CPU performance isn't significantly better. Expansion ability isn't that much since it's just RAM and HD. HD are mechanical and wear out faster anyway. Not to mention slower. RAM can be expanded to 8GB and beyond but the controller handles 16GB (I think?). 16GB is overkill and you will be bottlenecked by other components before RAM becomes a factor in performance. For most people (maybe not you) 4GB of RAM is plenty. I routinely run Calendar, Mail, Safari (with multiple fullscreen windows with 10+ tabs EACH) and iTunes with zero slowdown due to RAM limitations or CPU performance. If I really need to, I can also run FCPX along with all of the above and it maybe gets a hiccup occasionally. That's more than enough for the average user (again, maybe not you). The MBP? The bottleneck there is the HD. Sure you can upgrade but most people don't upgrade their laptops (this is a sad but true fact), know how to upgrade components, don't care about it, don't want to care about it or some combination of the aforementioned.

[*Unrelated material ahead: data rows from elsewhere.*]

(** * hunter-sim: combat units ([units.py])

    A shallow embedding of [src/hunter-sim/units.py]: the stat generator
    ([Enemy.fetch_stats], [Boss.fetch_stats]), unit construction
    ([Enemy.__create__]), the combat operations of [Enemy] and [Boss], and
    the part of Python's [heapq] the units use on the shared event queue.

    Number model.  Python [int] is [Z].  Python [float] is modelled by the
    exact rationals [Q]: decimal literals denote the rationals they spell
    ([2.85] is 285/100), [+ - * /] are exact, [//] is the floor of the exact
    quotient.  Rounding is outside this model.  Where the rounding of
    binary64 decides a property, in [heal_hp], module [Binary64] reads the
    same lines on primitive floats.

    Randomness.  [random.random()] reads the next sample of a global
    generator; the generator is an explicit state [Rng].

    Collaborators.  The hunter classes and the simulation driver are not part
    of [units.py].  Calls into the hunter are kept as what they pass
    ([Enemy_attack] returns the arguments of [hunter.receive_damage]) or as
    parameters (the creation hooks); [logging.debug] lines have no effect on
    the state and are left out. *)

From Stdlib Require Import ZArith QArith Qround Lqa Lia String Ascii List Permutation.
From Stdlib Require Floats.
From stdpp Require Import base list.

Local Open Scope Z_scope.
Local Open Scope Q_scope.

(** ** Python built-ins used by the source *)

(** [a < b] on floats. *)
Definition Qltb (a b : Q) : bool := negb (Qle_bool b a).

(** [min(a, b)]: the first argument is kept unless the second is strictly
    smaller. *)
Definition py_min (a b : Q) : Q := if Qltb b a then b else a.

(** [max(a, b)]: the first argument is kept unless the second is strictly
    larger. *)
Definition py_max (a b : Q) : Q := if Qltb a b then b else a.

(** [a // b] on floats, for a non-zero divisor. *)
Definition py_floordiv (a b : Q) : Q := inject_Z (Qfloor (a / b)).

(** Exceptions the source can raise. *)
Inductive exn : Type :=
| ValueError
| IndexError.

Inductive result (A : Type) : Type :=
| Ok (a : A)
| Raise (e : exn).
Arguments Ok {A} a.
Arguments Raise {A} e.

(** [random.random()]: the generator is a sequence of samples and a cursor. *)
Record Rng : Type := mkRng {
  samples : nat -> Q;
  cursor : nat }.

Definition random (g : Rng) : Q * Rng :=
  (samples g (cursor g), mkRng (samples g) (S (cursor g))).

(** ** The hunter (external collaborator)

    Of the hunter the units read its class (for [isinstance]), the keys of
    [talents] and [attributes], and write [total_kills] and [enrage_log]. *)

Inductive hunter_class : Type :=
| Borge
| Ozzy
| OtherHunter.

Record Hunter : Type := mkHunter {
  hunter_cls : hunter_class;
  talents : list string;
  attributes : list string;
  total_kills : Z;
  enrage_log : list Z }.

(** ** Stat generator *)

(** The dict returned by [fetch_stats]. *)
Record Stats : Type := mkStats {
  st_hp : Q;
  st_power : Q;
  st_regen : Q;
  st_special_chance : Q;
  st_special_damage : Q;
  st_damage_reduction : Q;
  st_evade_chance : Q;
  st_speed : Q }.

(** [Enemy.fetch_stats].  Python parses [0.006 + 0.006 * (stage-150) // 50] as
    [0.006 + ((0.006 * (stage-150)) // 50)]: [*] and [//] share one precedence
    level and associate to the left.  A conditional expression binds weaker
    than [+], so [(1 + x if c else 1)] is [((1 + x) if c else 1)]. *)
Definition Enemy_fetch_stats (hunter : Hunter) (stage : Z) : result Stats :=
  match hunter_cls hunter with
  | Borge => Ok {|
      st_hp :=
        inject_Z (9 + (stage * 4))
        * (if (stage >? 100)%Z then 2.85 else 1)
        * (if (stage >=? 150)%Z
           then 1 + (inject_Z (stage / 150) * inject_Z (stage - 149)
                     * (0.006 + py_floordiv (0.006 * inject_Z (stage - 150)) 50))
           else 1);
      st_power :=
        (2.5 + (inject_Z stage * 0.7))
        * (if (stage >? 100)%Z then 2.85 else 1)
        * (if (stage >=? 150)%Z
           then 1 + (inject_Z (stage - 149)
                     * (0.006 + py_floordiv (0.006 * inject_Z (stage - 150)) 50))
           else 1);
      st_regen :=
        (if (stage >? 1)%Z then 0.00 + (inject_Z (stage - 1) * 0.08) else 0)
        * (if (stage >? 100)%Z then 1.052 else 1)
        * (if (stage >=? 150)%Z
           then 1 + (inject_Z (stage - 149)
                     * (0.006 + py_floordiv (0.006 * inject_Z (stage - 150)) 50))
           else 1);
      st_special_chance := 0.0322 + (inject_Z stage * 0.0004);
      st_special_damage := 1.21 + (inject_Z stage * 0.008025);
      st_damage_reduction := 0;
      st_evade_chance := 0 + (if (stage >? 100)%Z then 0.004 else 0);
      st_speed := 4.53 - (inject_Z stage * 0.006) |}
  | Ozzy => Ok {|
      st_hp :=
        inject_Z (11 + (stage * 6))
        * (if (stage >? 100)%Z then 2.9 else 1)
        * (if (stage >=? 150)%Z
           then 1 + (inject_Z (stage / 150) * inject_Z (stage - 149)
                     * (0.006 + py_floordiv (0.006 * inject_Z (stage - 150)) 50))
           else 1);
      st_power :=
        (1.35 + (inject_Z stage * 0.75))
        * (if (stage >? 100)%Z then 2.7 else 1)
        * (if (stage >=? 150)%Z
           then 1 + (inject_Z (stage - 149)
                     * (0.006 + py_floordiv (0.006 * inject_Z (stage - 150)) 50))
           else 1);
      st_regen :=
        (if (stage >? 0)%Z then 0.02 + (inject_Z (stage - 1) * 0.1) else 0)
        * (if (stage >? 100)%Z then 1.25 else 1)
        * (if (stage >=? 150)%Z
           then 1 + (inject_Z (stage - 149)
                     * (0.006 + py_floordiv (0.006 * inject_Z (stage - 150)) 50))
           else 1);
      st_special_chance := 0.0994 + (inject_Z stage * 0.0006);
      st_special_damage := 1.03 + (inject_Z stage * 0.008);
      st_damage_reduction := 0;
      st_evade_chance := 0 + (if (stage >? 100)%Z then 0.01 else 0);
      st_speed := 3.20 - (inject_Z stage * 0.004) |}
  | OtherHunter => Raise ValueError
  end.

(** [Boss.fetch_stats]: a fixed table per hunter class; [stage] is unused. *)
Definition Boss_fetch_stats (hunter : Hunter) (stage : Z) : result Stats :=
  match hunter_cls hunter with
  | Borge => Ok {|
      st_hp := 36810;
      st_power := 263.18;
      st_regen := 15.21;
      st_special_chance := 0.1122;
      st_special_damage := 2.26;
      st_damage_reduction := 0.05;
      st_evade_chance := 0.004;
      st_speed := 9.50 |}
  | Ozzy => Ok {|
      st_hp := 29328;
      st_power := 229.05;
      st_regen := 59.52;
      st_special_chance := 0.3094;
      st_special_damage := 1.83;
      st_damage_reduction := 0.05;
      st_evade_chance := 0.01;
      st_speed := 6.87 |}
  | OtherHunter => Raise ValueError
  end.

(** ** Enemy *)

(** The attributes of an [Enemy] instance.  For a [Boss] the slot [speed]
    holds [_speed], the value stored by the [speed] setter. *)
Record Enemy : Type := mkEnemy {
  name : string;
  hp : Q;
  max_hp : Q;
  power : Q;
  regen : Q;
  damage_reduction : Q;
  evade_chance : Q;
  special_chance : Q;
  special_damage : Q;
  speed : Q;
  stun_duration : Q }.

(** [Enemy.__create__(name, **stats)]. *)
Definition Enemy_create (name : string) (st : Stats) : Enemy := {|
  name := name;
  hp := st_hp st;
  max_hp := st_hp st;
  power := st_power st;
  regen := st_regen st;
  damage_reduction := st_damage_reduction st;
  evade_chance := st_evade_chance st;
  special_chance := py_min (st_special_chance st) 0.25;
  special_damage := py_min (st_special_damage st) 2.5;
  speed := st_speed st;
  stun_duration := 0 |}.

(** [Enemy.on_create]: the hunter's creation hooks, in the order of the
    source, each guarded by a key test on [talents] or [attributes].  The
    hooks themselves belong to the hunter and are parameters here; a hook is
    taken to return.  One that raises ends [__init__] with its exception,
    which this model does not cover. *)
Section Creation.

Variables apply_pog apply_ood apply_snek apply_medusa : Hunter -> Enemy -> Enemy.

(** [key in d] for a dict given by its keys. *)
Definition has_key (key : string) (keys : list string) : bool :=
  existsb (String.eqb key) keys.

Definition Enemy_on_create (hunter : Hunter) (self : Enemy) : Enemy :=
  let self := if has_key "presence_of_god" (talents hunter)
              then apply_pog hunter self else self in
  let self := if has_key "omen_of_defeat" (talents hunter)
              then apply_ood hunter self else self in
  let self := if has_key "soul_of_snek" (attributes hunter)
              then apply_snek hunter self else self in
  let self := if has_key "gift_of_medusa" (attributes hunter)
              then apply_medusa hunter self else self in
  self.

(** [Enemy.__init__]. *)
Definition Enemy_init (name : string) (hunter : Hunter) (stage : Z) : result Enemy :=
  match Enemy_fetch_stats hunter stage with
  | Ok st => Ok (Enemy_on_create hunter (Enemy_create name st))
  | Raise e => Raise e
  end.

End Creation.

(** ** The shared event queue and [heapq]

    The queue is a Python list used as a binary heap.  [heappush] and
    [heapify] follow [Lib/heapq.py]; the comparison [<] of the items is a
    parameter.  Positions are list indices; a read outside the list, which
    the callers never make, leaves the list as it is. *)

(** A scheduling entry [(time, tie_break, kind)]. *)
Definition entry : Type := Q * Z * string.

(** Tuple [==]: componentwise. *)
Definition entry_eqb (a b : entry) : bool :=
  let '(t1, p1, u1) := a in
  let '(t2, p2, u2) := b in
  Qeq_bool t1 t2 && (p1 =? p2)%Z && String.eqb u1 u2.

(** Tuple [<]: the first component on which the tuples differ decides. *)
Definition entry_ltb (a b : entry) : bool :=
  let '(t1, p1, u1) := a in
  let '(t2, p2, u2) := b in
  if negb (Qeq_bool t1 t2) then Qltb t1 t2
  else if negb (p1 =? p2)%Z then (p1 <? p2)%Z
  else String.ltb u1 u2.

Section Heapq.

Context {A : Type} (lt : A -> A -> bool).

A bigger battery doesn't directly translate to better battery life. MBP has a higher TDP CPU among other components that the MBA doesn't have. Battery performance will be the same between 13" MBA and 13" MBP. The 11" MBA will offer shorter battery life than the 13" MBP obviously.
The part in bold is simply your opinion (and mine for awhile) because some people don't need FireWire, Ethernet and DVD drives. For those people, having it doesn't simply mean it's a superior product. Superior is a highly subjective term. But for people who care about those ports and DVD drives (aka you) , then the MBP is superior no doubt.